(** * Py-Hydra: the wrapper around thc-hydra, embedded and verified

    A shallow embedding of [src/phydra.py] (class [Hydra]),
    [src/modules/hydraparser.py] (class [HydraParser]) and the exception
    classes of [src/errors/], followed by the properties of the wrapper's
    contract.

    Conventions of the embedding.
    - Python text is a [string] of 8-bit characters, the UTF-8 encoding of
      the [str].  On ASCII text [str.lower] and [int] are computed; on text
      with other characters they follow the Unicode tables of the
      interpreter and are taken from the environment.  [str.split] is
      computed for ASCII whitespace; properties that name every word of a
      command line are stated for ASCII commands.
    - Arguments are typed: a parameter annotated [str] is a [string], [int]
      is a [Z], [bool] is a [bool], [Optional[str]] is an [option string].
      The [isinstance] checks of the entry points therefore always pass and
      are not repeated; [port], which may be an [int] or a [str], keeps both
      shapes.
    - Python exceptions are values of [exn]: a class and the argument the
      exception was built with.  A computation is a function from the state
      of the world to a [result] and a new state.
    - The world holds the files on disk, the [threads] attribute of the
      [Hydra] instance and the trace of what the call did: calls to
      [logging], creation and deletion of the temporary file, and launches
      of the external process. *)

From Stdlib Require Import ZArith Ascii String List Bool.
From stdpp Require Import base option list gmap strings pretty.

Open Scope string_scope.
Open Scope Z_scope.

(** ** Text *)

Module Text.

Definition lower_ascii (c : ascii) : ascii :=
  let n := N_of_ascii c in
  if ((65 <=? n) && (n <=? 90))%N then ascii_of_N (n + 32) else c.

(** [str.lower()] on ASCII text *)
Fixpoint lower (s : string) : string :=
  match s with
  | EmptyString => EmptyString
  | String c s' => String (lower_ascii c) (lower s')
  end.

(** [s.startswith(p)] *)
Fixpoint startswith (s p : string) : bool :=
  match p, s with
  | EmptyString, _ => true
  | String _ _, EmptyString => false
  | String b p', String a s' => if Ascii.eqb a b then startswith s' p' else false
  end.

(** [sub in s] *)
Fixpoint contains (sub s : string) : bool :=
  startswith s sub ||
  match s with
  | EmptyString => false
  | String _ s' => contains sub s'
  end.

(** [s.split(sep)] for a one-character separator: never the empty list,
    empty fields are kept. *)
Fixpoint split_on (sep : ascii) (s : string) : list string :=
  match s with
  | EmptyString => [EmptyString]
  | String c s' =>
      if Ascii.eqb c sep then EmptyString :: split_on sep s'
      else match split_on sep s' with
           | [] => [String c EmptyString]
           | w :: ws => String c w :: ws
           end
  end.

Definition newline : ascii := ascii_of_N 10.

Definition is_whitespace (c : ascii) : bool :=
  let n := N_of_ascii c in
  ((9 <=? n) && (n <=? 13) || (28 <=? n) && (n <=? 32))%N.

(** [s.split()]: fields separated by runs of whitespace, no empty field. *)
Fixpoint split_ws_go (cur : string) (s : string) : list string :=
  let flush := match cur with EmptyString => [] | _ => [String.rev cur] end in
  match s with
  | EmptyString => flush
  | String c s' =>
      if is_whitespace c then flush ++ split_ws_go EmptyString s'
      else split_ws_go (String c cur) s'
  end.

Definition split (s : string) : list string := split_ws_go EmptyString s.

(** [str(n)] for an [int] *)
Definition str (n : Z) : string := pretty n.

Definition is_digit (c : ascii) : bool :=
  let n := N_of_ascii c in ((48 <=? n) && (n <=? 57))%N.

Definition digit_val (c : ascii) : Z := Z.of_N (N_of_ascii c) - 48.

(** Decimal digits with single underscores allowed between digits. *)
Fixpoint digits_go (acc : Z) (after_digit : bool) (s : string) : option Z :=
  match s with
  | EmptyString => if after_digit then Some acc else None
  | String c s' =>
      if is_digit c then digits_go (10 * acc + digit_val c) true s'
      else if Ascii.eqb c "_"
           then if after_digit then digits_go acc false s' else None
           else None
  end.

(** The whitespace that [int] skips at both ends of ASCII text: blank, tab,
    line feed, vertical tab, form feed and carriage return. *)
Definition is_space (c : ascii) : bool :=
  let n := N_of_ascii c in
  ((9 <=? n) && (n <=? 13) || (n =? 32))%N.

Fixpoint lstrip (s : string) : string :=
  match s with
  | String c s' => if is_space c then lstrip s' else s
  | EmptyString => EmptyString
  end.

Definition strip (s : string) : string :=
  String.rev (lstrip (String.rev (lstrip s))).

(** [s.isascii()] *)
Fixpoint is_ascii (s : string) : bool :=
  match s with
  | EmptyString => true
  | String c s' => (N_of_ascii c <? 128)%N && is_ascii s'
  end.

(** [int(s)] for an ASCII [str] in base ten: surrounding whitespace, an
    optional sign, digits.  [None] stands for [ValueError]. *)
Definition int_of_str (s : string) : option Z :=
  match strip s with
  | String "-" d => Z.opp <$> digits_go 0 false d
  | String "+" d => digits_go 0 false d
  | d => digits_go 0 false d
  end.

End Text.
---
* Activity: Take the entries above and transcribe them exactly as they stand.

* Task solution:
(** * Py-Hydra: the wrapper around thc-hydra, embedded and verified

    A shallow embedding of [src/phydra.py] (class [Hydra]),
    [src/modules/hydraparser.py] (class [HydraParser]) and the exception
    classes of [src/errors/], followed by the properties of the wrapper's
    contract.

    Conventions of the embedding.
    - Python text is a [string] of 8-bit characters, the UTF-8 encoding of
      the [str].  On ASCII text [str.lower] and [int] are computed; on text
      with other characters they follow the Unicode tables of the
      interpreter and are taken from the environment.  [str.split] is
      computed for ASCII whitespace; properties that name every word of a
      command line are stated for ASCII commands.
    - Arguments are typed: a parameter annotated [str] is a [string], [int]
      is a [Z], [bool] is a [bool], [Optional[str]] is an [option string].
      The [isinstance] checks of the entry points therefore always pass and
      are not repeated; [port], which may be an [int] or a [str], keeps both
      shapes.
    - Python exceptions are values of [exn]: a class and the argument the
      exception was built with.  A computation is a function from the state
      of the world to a [result] and a new state.
    - The world holds the files on disk, the [threads] attribute of the
      [Hydra] instance and the trace of what the call did: calls to
      [logging], creation and deletion of the temporary file, and launches
      of the external process. *)

From Stdlib Require Import ZArith Ascii String List Bool.
From stdpp Require Import base option list gmap strings pretty.

Open Scope string_scope.
Open Scope Z_scope.

(** ** Text *)

Module Text.

Definition lower_ascii (c : ascii) : ascii :=
  let n := N_of_ascii c in
  if ((65 <=? n) && (n <=? 90))%N then ascii_of_N (n + 32) else c.

(** [str.lower()] on ASCII text *)
Fixpoint lower (s : string) : string :=
  match s with
  | EmptyString => EmptyString
  | String c s' => String (lower_ascii c) (lower s')
  end.

(** [s.startswith(p)] *)
Fixpoint startswith (s p : string) : bool :=
  match p, s with
  | EmptyString, _ => true
  | String _ _, EmptyString => false
  | String b p', String a s' => if Ascii.eqb a b then startswith s' p' else false
  end.

(** [sub in s] *)
Fixpoint contains (sub s : string) : bool :=
  startswith s sub ||
  match s with
  | EmptyString => false
  | String _ s' => contains sub s'
  end.

(** [s.split(sep)] for a one-character separator: never the empty list,
    empty fields are kept. *)
Fixpoint split_on (sep : ascii) (s : string) : list string :=
  match s with
  | EmptyString => [EmptyString]
  | String c s' =>
      if Ascii.eqb c sep then EmptyString :: split_on sep s'
      else match split_on sep s' with
           | [] => [String c EmptyString]
           | w :: ws => String c w :: ws
           end
  end.

Definition newline : ascii := ascii_of_N 10.

Definition is_whitespace (c : ascii) : bool :=
  let n := N_of_ascii c in
  ((9 <=? n) && (n <=? 13) || (28 <=? n) && (n <=? 32))%N.

(** [s.split()]: fields separated by runs of whitespace, no empty field. *)
Fixpoint split_ws_go (cur : string) (s : string) : list string :=
  let flush := match cur with EmptyString => [] | _ => [String.rev cur] end in
  match s with
  | EmptyString => flush
  | String c s' =>
      if is_whitespace c then flush ++ split_ws_go EmptyString s'
      else split_ws_go (String c cur) s'
  end.

Definition split (s : string) : list string := split_ws_go EmptyString s.

(** [str(n)] for an [int] *)
Definition str (n : Z) : string := pretty n.

Definition is_digit (c : ascii) : bool :=
  let n := N_of_ascii c in ((48 <=? n) && (n <=? 57))%N.

Definition digit_val (c : ascii) : Z := Z.of_N (N_of_ascii c) - 48.

(** Decimal digits with single underscores allowed between digits. *)
Fixpoint digits_go (acc : Z) (after_digit : bool) (s : string) : option Z :=
  match s with
  | EmptyString => if after_digit then Some acc else None
  | String c s' =>
      if is_digit c then digits_go (10 * acc + digit_val c) true s'
      else if Ascii.eqb c "_"
           then if after_digit then digits_go acc false s' else None
           else None
  end.

(** The whitespace that [int] skips at both ends of ASCII text: blank, tab,
    line feed, vertical tab, form feed and carriage return. *)
Definition is_space (c : ascii) : bool :=
  let n := N_of_ascii c in
  ((9 <=? n) && (n <=? 13) || (n =? 32))%N.

Fixpoint lstrip (s : string) : string :=
  match s with
  | String c s' => if is_space c then lstrip s' else s
  | EmptyString => EmptyString
  end.

Definition strip (s : string) : string :=
  String.rev (lstrip (String.rev (lstrip s))).

(** [s.isascii()] *)
Fixpoint is_ascii (s : string) : bool :=
  match s with
  | EmptyString => true
  | String c s' => (N_of_ascii c <? 128)%N && is_ascii s'
  end.

(** [int(s)] for an ASCII [str] in base ten: surrounding whitespace, an
    optional sign, digits.  [None] stands for [ValueError]. *)
Definition int_of_str (s : string) : option Z :=
  match strip s with
  | String "-" d => Z.opp <$> digits_go 0 false d
  | String "+" d => digits_go 0 false d
  | d => digits_go 0 false d
  end.

End Text.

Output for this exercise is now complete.